Start of Extracted records

(* ===== verification/ObservePoll.v ===== *)
(** * Legacy durability: [core/impl/observe_poll.cxx], [observe_seqno.cxx] and
      [with_legacy_durability.hxx]

    After a mutation the client asks the nodes for the sequence numbers they
    have received and persisted, again and again, until enough of them have
    reached that of the mutation or a deadline of five seconds passes.  The
    poll is a step relation over the events of its timers, the configuration
    and the responses. *)

From S2P Require Import Prelude ByteOrder Protocol McbpParser ClientRequest ClientResponse Commands Transactions SubdocOps Operations.

(** ** Requirements *)

Inductive persist_to := persist_none | persist_active | persist_one | persist_two | persist_three | persist_four.
Inductive replicate_to := replicate_none | replicate_one | replicate_two | replicate_three.
#[export] Instance persist_to_eq_dec : EqDecision persist_to.
Proof. solve_decision. Defined.
#[export] Instance replicate_to_eq_dec : EqDecision replicate_to.
Proof. solve_decision. Defined.

Definition touches_replica (p : persist_to) (r : replicate_to) : bool :=
  match r with
  | replicate_one | replicate_two | replicate_three => true
  | replicate_none =>
      match p with
      | persist_one | persist_two | persist_three | persist_four => true
      | persist_none | persist_active => false
      end
  end.

(** The two overloads of [number_of_replica_nodes_required] *)
Definition persist_nodes_required (p : persist_to) : Z :=
  match p with
  | persist_one => 1
  | persist_two => 2
  | persist_three | persist_four => 3
  | persist_none | persist_active => 0
  end.

Definition replicate_nodes_required (r : replicate_to) : Z :=
  match r with replicate_one => 1 | replicate_two => 2 | replicate_three => 3 | replicate_none => 0 end.

(** What the poll reads of a configuration *)
Inductive node_locator_type := locator_unknown | locator_vbucket | locator_ketama.
#[export] Instance node_locator_type_eq_dec : EqDecision node_locator_type.
Proof. solve_decision. Defined.
Record bucket_configuration := BucketConfiguration { node_locator : node_locator_type; bc_num_replicas : option Z }.

(** [n > *num_replicas] of an optional, which is only compared when it has a value *)
Definition validate_replicas (config : bucket_configuration) (p : persist_to) (r : replicate_to) : option error_code * Z :=
  if decide (node_locator config ≠ locator_vbucket) then (Some (errc_common Common.feature_not_available), 0)
  else if touches_replica p r then
    match bc_num_replicas config with
    | None => (Some (errc_key_value KeyValue.durability_impossible), 0)
    | Some number_of_replicas =>
        if (number_of_replicas <? persist_nodes_required p) || (number_of_replicas <? replicate_nodes_required r)
        then (Some (errc_key_value KeyValue.durability_impossible), 0)
        else (None, number_of_replicas)
    end
  else (None, 0).

(** ** The requests: [observe_seqno.cxx] *)

(** The index of the node is in the identifier of the document. *)
Record observe_seqno_request := ObserveSeqnoRequest {
  os_node_index : Z;
  os_active : bool;
  os_partition_uuid : Z;
  os_partition : Z;
  os_opaque : Z;
}.

(** The request has neither key nor framing extras. *)
Definition observe_seqno_encode_to (r : observe_seqno_request) (e : client_request) : outcome error_code client_request :=
  value ← observe_seqno_fill_body (os_partition_uuid r);
  Ok (body_content value (rq_set_partition (os_partition r) (rq_set_opaque (os_opaque r) e))).

Record observe_seqno_response := ObserveSeqnoResponse {
  or_ec : option error_code;
  or_active : bool;
  or_partition : Z;
  or_partition_uuid : Z;
  or_last_persisted_sequence_number : Z;
  or_current_sequence_number : Z;
  or_old_partition_uuid : option Z;
  or_last_received_sequence_number : option Z;
}.

Definition failed_over (r : observe_seqno_response) : bool := has (or_old_partition_uuid r).

Definition observe_seqno_make_response (active : bool) (ec : option error_code) (body : observe_body) : observe_seqno_response :=
  if has ec then ObserveSeqnoResponse ec active 0 0 0 0 None None
  else ObserveSeqnoResponse ec active (ob_partition_id body) (ob_partition_uuid body) (ob_last_persisted body)
         (ob_current body) (ob_old_partition_uuid body) (Some (ob_last_persisted body)).

(** ** The status of a poll *)

(** [std::size_t] counters *)
Record observe_status := ObserveStatus { replicated_ : Z; persisted_ : Z; persisted_on_active_ : bool }.
Definition reset : observe_status := ObserveStatus 0 0 false.

Definition is_replicated (seqno : Z) (r : observe_seqno_response) : bool := seqno <=? or_current_sequence_number r.
Definition is_persisted (seqno : Z) (r : observe_seqno_response) : bool := seqno <=? or_last_persisted_sequence_number r.

Definition examine (seqno : Z) (r : observe_seqno_response) (s : observe_status) : observe_status :=
  ObserveStatus
    (u64 (replicated_ s + if is_replicated seqno r && negb (or_active r) then 1 else 0))
    (u64 (persisted_ s + if is_persisted seqno r then 1 else 0))
    (persisted_on_active_ s || or_active r && is_persisted seqno r).

Definition meets_condition (p : persist_to) (r : replicate_to) (s : observe_status) : bool :=
  let persistence_condition :=
    bool_decide (p = persist_active) && persisted_on_active_ s || (persist_nodes_required p <=? persisted_ s) in
  let replication_condition := replicate_nodes_required r <=? replicated_ s in
  persistence_condition && replication_condition.

(** ** The poll *)

(** What [on_last_response_] does: poll again, or nothing *)
Inductive last_response := poll_again | do_nothing.

Record world := World {
  status_ : observe_status;
  requests_ : list observe_seqno_request;
  expect_number_of_responses_ : Z;
  (** Whether the handler is still there; an empty [on_last_response_] is [None]. *)
  handler_ : bool;
  on_last_response_ : option last_response;
  (** Armed timers; the backoff has the function to call. *)
  poll_deadline_ : bool;
  poll_backoff_ : option last_response;
  (** Pending callbacks of [with_bucket_configuration], and requests that were
      passed to the core and have not been answered *)
  w_configurations : nat;
  w_outstanding : list observe_seqno_request;
  (** Invocations of the handler, and the responses of the current round *)
  w_calls : list (option error_code);
  w_seen : list (observe_seqno_request * observe_seqno_response);
}.

Section poll.
(** The sequence number and the partition of the token of the mutation *)
Context (seqno partition_uuid : Z) (p : persist_to) (r : replicate_to).

(** [observe_context::start] and the first call of [observe_poll] *)
Definition initiate_observe_poll : world :=
  World reset [] 0 true None true None 1 [] [] [].

Definition finish (ec : error_code) (w : world) : world :=
  World (status_ w) (requests_ w) 0 false (Some do_nothing) false None (w_configurations w) (w_outstanding w)
    (w_calls w ++ if handler_ w then [Some ec] else []) (w_seen w).

Definition maybe_finish (w : world) : world :=
  if negb (handler_ w) then w
  else if meets_condition p r (status_ w) then
    World (status_ w) (requests_ w) 0 false (Some do_nothing) false None (w_configurations w) (w_outstanding w)
      (w_calls w ++ [None]) (w_seen w)
  else if expect_number_of_responses_ w =? 0 then
    match on_last_response_ w with
    | Some f =>
        World (status_ w) (requests_ w) (expect_number_of_responses_ w) (handler_ w) None (poll_deadline_ w) (Some f)
          (w_configurations w) (w_outstanding w) (w_calls w) (w_seen w)
    | None => w
    end
  else w.

(** The lambda of [core.execute] *)
Definition handle_response (response : observe_seqno_response) (w : world) : world :=
  maybe_finish
    (World (examine seqno response (status_ w)) (requests_ w) (u64 (expect_number_of_responses_ w - 1)) (handler_ w)
       (on_last_response_ w) (poll_deadline_ w) (poll_backoff_ w) (w_configurations w) (w_outstanding w) (w_calls w) (w_seen w)).

Definition add_requests (requests : list observe_seqno_request) (w : world) : world :=
  World (status_ w) (requests_ w ++ requests) (expect_number_of_responses_ w) (handler_ w) (on_last_response_ w)
    (poll_deadline_ w) (poll_backoff_ w) (w_configurations w) (w_outstanding w) (w_calls w) (w_seen w).

Definition execute (w : world) : world :=
  World reset [] (zsize (requests_ w)) (handler_ w) (Some poll_again) (poll_deadline_ w) (poll_backoff_ w)
    (w_configurations w) (w_outstanding w ++ requests_ w) (w_calls w) [].

Definition active_request : observe_seqno_request := ObserveSeqnoRequest 0 true partition_uuid 0 0.
Definition replica_request (index : Z) : observe_seqno_request := ObserveSeqnoRequest index false partition_uuid 0 0.

(** The requests of a round *)
Definition poll_requests (number_of_replicas : Z) : list observe_seqno_request :=
  (if decide (p ≠ persist_none) then [active_request] else []) ++
  (if touches_replica p r then map replica_request (seqZ 1 number_of_replicas) else []).

(** [observe_poll] asks for the configuration; the callback: *)
Definition on_configuration (ec : option error_code) (config : bucket_configuration) (w : world) : world :=
  match ec with
  | Some ec => finish ec w
  | None =>
      let '(err, number_of_replicas) := validate_replicas config p r in
      match err with
      | Some err => finish err w
      | None => execute (add_requests (poll_requests number_of_replicas) w)
      end
  end.

(** *** Events *)

Inductive event :=
  | configuration_arrives (ec : option error_code) (config : bucket_configuration)
  | response_arrives (k : nat) (ec : option error_code) (body : observe_body)
  | deadline_fires
  | backoff_fires.

Definition step (ev : event) (w : world) : option world :=
  match ev with
  | configuration_arrives ec config =>
      match w_configurations w with
      | O => None
      | S n => Some (on_configuration ec config
                 (World (status_ w) (requests_ w) (expect_number_of_responses_ w) (handler_ w) (on_last_response_ w)
                    (poll_deadline_ w) (poll_backoff_ w) n (w_outstanding w) (w_calls w) (w_seen w)))
      end
  | response_arrives k ec body =>
      match w_outstanding w !! k with
      | Some request =>
          let response := observe_seqno_make_response (os_active request) ec body in
          Some (handle_response response
            (World (status_ w) (requests_ w) (expect_number_of_responses_ w) (handler_ w) (on_last_response_ w)
               (poll_deadline_ w) (poll_backoff_ w) (w_configurations w) (delete k (w_outstanding w)) (w_calls w)
               (w_seen w ++ [(request, response)])))
      | None => None
      end
  | deadline_fires =>
      if poll_deadline_ w then
        Some (finish (errc_common Common.ambiguous_timeout)
          (World (status_ w) (requests_ w) (expect_number_of_responses_ w) (handler_ w) (on_last_response_ w)
             false (poll_backoff_ w) (w_configurations w) (w_outstanding w) (w_calls w) (w_seen w)))
      else None
  | backoff_fires =>
      match poll_backoff_ w with
      | Some f =>
          Some (World (status_ w) (requests_ w) (expect_number_of_responses_ w) (handler_ w) (on_last_response_ w)
            (poll_deadline_ w) None (match f with poll_again => S (w_configurations w) | do_nothing => w_configurations w end)
            (w_outstanding w) (w_calls w) (w_seen w))
      | None => None
      end
  end.

Fixpoint run (evs : list event) (w : world) : option world :=
  match evs with [] => Some w | ev :: evs => w ← step ev w; run evs w end.
End poll.
(* ===== verification/Attempt.v ===== *)
(** * Transaction attempts: [core/transactions/attempt_context_impl.cxx],
      [transaction_context.cxx], [transactions.cxx]

    Commit and rollback of an attempt, the errors that decide between retry,
    rollback and failure, and the loop over attempts.  What the code asks of
    its surroundings (the clock, the testing hooks, the servers, the query
    service) is answered by an [environment] that is indexed by a count of the
    questions asked.  An action of the [txn] monad maps an environment and an
    attempt to an outcome, whose errors are the exceptions in flight, and to
    the attempt it leaves behind.  The operations of an attempt
    are executed one after the other; the sleeps between retries are left out.
    The unstaging of documents is the interface [Unstaging]. *)

From S2P Require Import Prelude ByteOrder Protocol McbpParser ClientRequest ClientResponse Commands Topology Transactions.

(** ** Exceptions *)

Inductive exn :=
  | client_error_thrown (e : client_error)
  | operation_failed_thrown (f : operation_failure)
  | op_exception (c : external_exception)
  | retry_operation
  | retry_operation_retries_exhausted
  | retry_operation_timeout
  | query_attempt_expired | query_attempt_not_found | query_cas_mismatch
  | document_not_found_thrown | document_exists_thrown
  | runtime_error            (** any other [std::exception] *)
  | unknown_exception.       (** not a [std::exception] *)

(** ** The surroundings of an attempt *)

Inductive stage :=
  | STAGE_ROLLBACK | STAGE_BEFORE_COMMIT | STAGE_ROLLBACK_DOC | STAGE_DELETE_INSERTED
  | STAGE_REMOVE_DOC | STAGE_COMMIT_DOC | STAGE_ATR_COMMIT | STAGE_ATR_COMMIT_AMBIGUITY_RESOLUTION
  | STAGE_ATR_ABORT | STAGE_ATR_ROLLBACK_COMPLETE | STAGE_ATR_PENDING | STAGE_ATR_COMPLETE
  | STAGE_QUERY_COMMIT | STAGE_QUERY_ROLLBACK
  | STAGE_GET | STAGE_INSERT | STAGE_REPLACE | STAGE_REMOVE | STAGE_CREATE_STAGED_INSERT
  | STAGE_REMOVE_STAGED_INSERT.

Inductive hook :=
  | before_atr_pending | after_atr_pending | before_atr_commit | after_atr_commit
  | before_atr_commit_ambiguity_resolution | before_atr_complete | after_atr_complete
  | before_atr_aborted | after_atr_aborted | before_atr_rolled_back | after_atr_rolled_back
  | before_doc_committed | after_doc_committed_before_saving_cas | after_doc_committed
  | before_doc_removed | after_doc_removed_pre_retry
  | before_rollback_delete_inserted | after_rollback_delete_inserted
  | before_doc_rolled_back | after_rollback_replace_or_remove
  | before_doc_get | after_get_complete
  | before_staged_insert | after_staged_insert_complete
  | before_staged_replace | after_staged_replace_complete
  | before_staged_remove | after_staged_remove_complete
  | before_remove_staged_insert | after_remove_staged_insert
  | before_get_doc_in_exists_during_staged_insert | before_check_atr_entry_for_blocking_doc.

Record environment := Environment {
  overall_expired : nat → bool;                  (** [overall()->has_expired_client_side()] *)
  hook_expired : nat → stage → bool;             (** [hooks_.has_expired_client_side] *)
  hook_error : nat → hook → option error_class;
  reply : nat → request → response;
  query_reply : nat → stage → option exn;        (** with what [wrap_query] calls back *)
  now : nat → Z;                                 (** the steady clock, in nanoseconds *)
  remaining : nat → Z;                           (** [overall()->remaining()], in nanoseconds *)
  config_timeout : Z;
  config_level : Z;
  transaction_id : bytes;
  metadata_collection : option (bytes * bytes * bytes);   (** bucket, scope and collection *)
  uid : nat → bytes;                             (** [uid_generator::next] *)
  open_bucket : nat → bool * option error_code;  (** whether the bucket was open, and the error *)
  bucket_capabilities : nat → error_code + Capability.configuration_capabilities;
}.

(** ** Operations in flight: [waitable_op_list.hxx] *)

Record op_list := OpList { op_count : Z; op_allow : bool; op_in_flight : Z }.
Definition new_op_list : op_list := OpList 0 true 0.

(** [change_count]: [None] where it throws [async_operation_conflict]. *)
Definition change_count (val : Z) (l : op_list) : option op_list :=
  if op_allow l then Some (OpList (op_count l + val) true (if 0 <? val then op_in_flight l + val else op_in_flight l))
  else None.
Definition increment_ops := change_count 1.
Definition decrement_ops := change_count (-1).
Definition decrement_in_flight (l : op_list) : op_list := OpList (op_count l) (op_allow l) (op_in_flight l - 1).

(** ** An attempt

    [at_log] and [at_calls] are no members of the class: the requests sent and
    the responses to them, and the calls of the callbacks of operations ([None]
    without an exception), both latest first. *)
Record attempt := Attempt {
  at_id : bytes;
  at_state : attempt_state;
  at_atr_id : option document_id;
  at_overtime : bool;                            (** [expiry_overtime_mode_] *)
  at_done : bool;                                (** [is_done_] *)
  at_errors : list operation_failure;
  at_is_query : bool;                            (** [op_list_.get_mode().is_query()] *)
  at_staged : staged_mutation_queue;
  at_log : list (request * response);
  at_tick : nat;
  at_ops : op_list;                              (** [op_list_], without its mode *)
  at_calls : list (option exn);
}.
Lemma notify_measure n t u o : measure n (notify t u) o = measure n u o.
Proof. by destruct t as [| | |[]]. Qed.

Lemma unstage_step_measure d n mv u a :
  expired_from (at_tick a) → loop_ok d n u → length (at_staged a) = n → enabled n u mv = true →
  wp (unstage_step d n mv u) env (λ r a', ∀ u', r = Ok u' →
    (measure n u' (at_overtime a') < measure n u (at_overtime a))%nat) a.
Proof.
  intros Hexp Hok Hn Hen. destruct mv as [| |i]; cbn [unstage_step].
  - apply wp_ret. intros u' [= <-]. cbn in Hen. apply andb_true_iff in Hen as [Hj _].
    unfold main_step, measure. destruct (un_joining u); [done|].
    case_decide; [cbn [un_tasks un_joining has]; lia|]. destruct (abort_ u); [cbn [un_tasks un_joining has]; lia|].
    cbn [un_tasks un_joining has]. rewrite total_weight_app, length_app. cbn [total_weight length].
    assert (weight (at_overtime a) (posted initial_modes) ≤ 4)%nat by (cbn; destruct (at_overtime a); lia).
    pose proof (loop_started _ _ _ Hok). lia.
  - apply wp_ret. intros u' [= <-]. cbn in Hen. apply andb_true_iff in Hen as [[Hj _]%andb_true_iff _].
    unfold main_timeout, measure. cbn [un_tasks un_joining]. destruct (un_joining u); [done|]. cbn [has]. lia.
  - cbn in Hen. destruct (un_tasks u !! i) as [t|] eqn:Ht; [|done]. apply negb_true_iff in Hen.
    apply wp_bind, wp_gets. cbn [bind_post].
    destruct (at_staged a !! i) as [item|]; [|by apply wp_fault].
    apply wp_bind. eapply wp_mono.
    { apply wp_conj; [by apply task_step_weight|]. apply (task_step_wp env d).
      pose proof (loop_lawful _ _ _ Hok) as Hl. rewrite Forall_forall in Hl. by eapply Hl, list_elem_of_lookup_2. }
    intros r a' [Hw [Hf (t' & -> & _)]]. cbn [bind_post]. apply wp_ret. intros u' [= <-].
    rewrite notify_measure. unfold measure, set_task. cbn [un_tasks un_joining]. rewrite length_insert.
    specialize (Hw t' eq_refl). pose proof (frame_overtime _ _ Hf) as Ho.
    pose proof (total_weight_insert (at_overtime a') i t t' (un_tasks u) Ht) as Hins.
    pose proof (total_weight_overtime (<[i:=t]> (un_tasks u)) (at_overtime a) (at_overtime a') Ho) as Hle.
    rewrite list_insert_id in Hle by done.
    assert (Hsum : (total_weight (at_overtime a') (<[i:=t']> (un_tasks u)) + weight (at_overtime a) t
                    ≤ total_weight (at_overtime a) (un_tasks u) + weight (at_overtime a') t')%nat).
    { clear -Ht Ho. rewrite <-(take_drop_middle (un_tasks u) i t Ht) at 2.
      rewrite insert_take_drop by by eapply lookup_lt_Some. rewrite !total_weight_app. cbn [total_weight].
      pose proof (total_weight_overtime (take i (un_tasks u)) _ _ Ho).
      pose proof (total_weight_overtime (drop (S i) (un_tasks u)) _ _ Ho). lia. }
    lia.
Qed.

Lemma unstage_loop_terminates d n fuel schedule k u a :
  expired_from (at_tick a) → loop_ok d n u → length (at_staged a) = n →
  (measure n u (at_overtime a) ≤ fuel)%nat →
  wp (unstage_loop fuel d n schedule k u) env (λ r _, r ≠ Diverge) a.
Proof.
  revert k u a. induction fuel as [|fuel IH]; intros k u a Hexp Hok Hn Hm; cbn [unstage_loop].
  all: assert (Hres : ∀ b, wp (unstage_result d u b) env (λ r _, r ≠ Diverge) a)
    by (intros b; eapply wp_mono; [by apply (unstage_result_wp env d n)|]; by intros [] ? [_ Hr]).
  all: destruct (un_joining u) as [b|] eqn:Hj; try (destruct (all_finished u) eqn:Hall; [done|]).
  - exfalso. unfold measure in Hm. assert (Hz : total_weight (at_overtime a) (un_tasks u) = 0%nat) by lia.
    assert (Hf : ∃ t, t ∈ un_tasks u ∧ is_finished t = false).
    { unfold all_finished in Hall. apply not_true_iff_false in Hall. rewrite forallb_forall in Hall.
      destruct (list_find (λ t, is_finished t = false) (un_tasks u)) as [[i t]|] eqn:Hfi.
      - apply list_find_Some in Hfi as (Hi & ? & _). exists t. split; [by eapply list_elem_of_lookup_2|done].
      - destruct Hall. intros t Ht%list_elem_of_In. apply list_find_None in Hfi. rewrite Forall_forall in Hfi.
        specialize (Hfi t Ht). by destruct (is_finished t). }
    destruct Hf as (t & Ht & Htf). apply list_elem_of_lookup_1 in Ht as [i Hi].
    rewrite <-(take_drop_middle _ _ _ Hi), total_weight_app in Hz. cbn [total_weight] in Hz.
    assert (weight (at_overtime a) t ≠ 0)%nat by (destruct t, (at_overtime a); done). lia.
  - exfalso. unfold measure in Hm. rewrite Hj in Hm. cbn [has] in Hm. lia.
  - assert (Hen : enabled n u (next_move n u (schedule k)) = true) by (eapply next_move_enabled; eauto).
    apply wp_bind. eapply wp_mono; [apply wp_conj; [by eapply unstage_step_measure|by eapply unstage_step_wp]|].
    intros r a' [Hw [Hf (u' & -> & Hok')]]. cbn [bind_post]. specialize (Hw u' eq_refl).
    apply IH; [by eapply expired_later, frame_tick|done|by rewrite (frame_length _ _ Hf)|lia].
  - assert (Hen : enabled n u (next_move n u (schedule k)) = true) by (eapply next_move_enabled; eauto).
    apply wp_bind. eapply wp_mono; [apply wp_conj; [by eapply unstage_step_measure|by eapply unstage_step_wp]|].
    intros r a' [Hw [Hf (u' & -> & Hok')]]. cbn [bind_post]. specialize (Hw u' eq_refl).
    apply IH; [by eapply expired_later, frame_tick|done|by rewrite (frame_length _ _ Hf)|lia].
Qed.
End termination.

End of Extracted records

Word for word, repeat the data from its first line through the line with "have received and", including both of those lines and no others.

**Solution to this problem**.
(* ===== verification/ObservePoll.v ===== *)
(** * Legacy durability: [core/impl/observe_poll.cxx], [observe_seqno.cxx] and
      [with_legacy_durability.hxx]

    After a mutation the client asks the nodes for the sequence numbers they
    have received and persisted, again and again, until enough of them have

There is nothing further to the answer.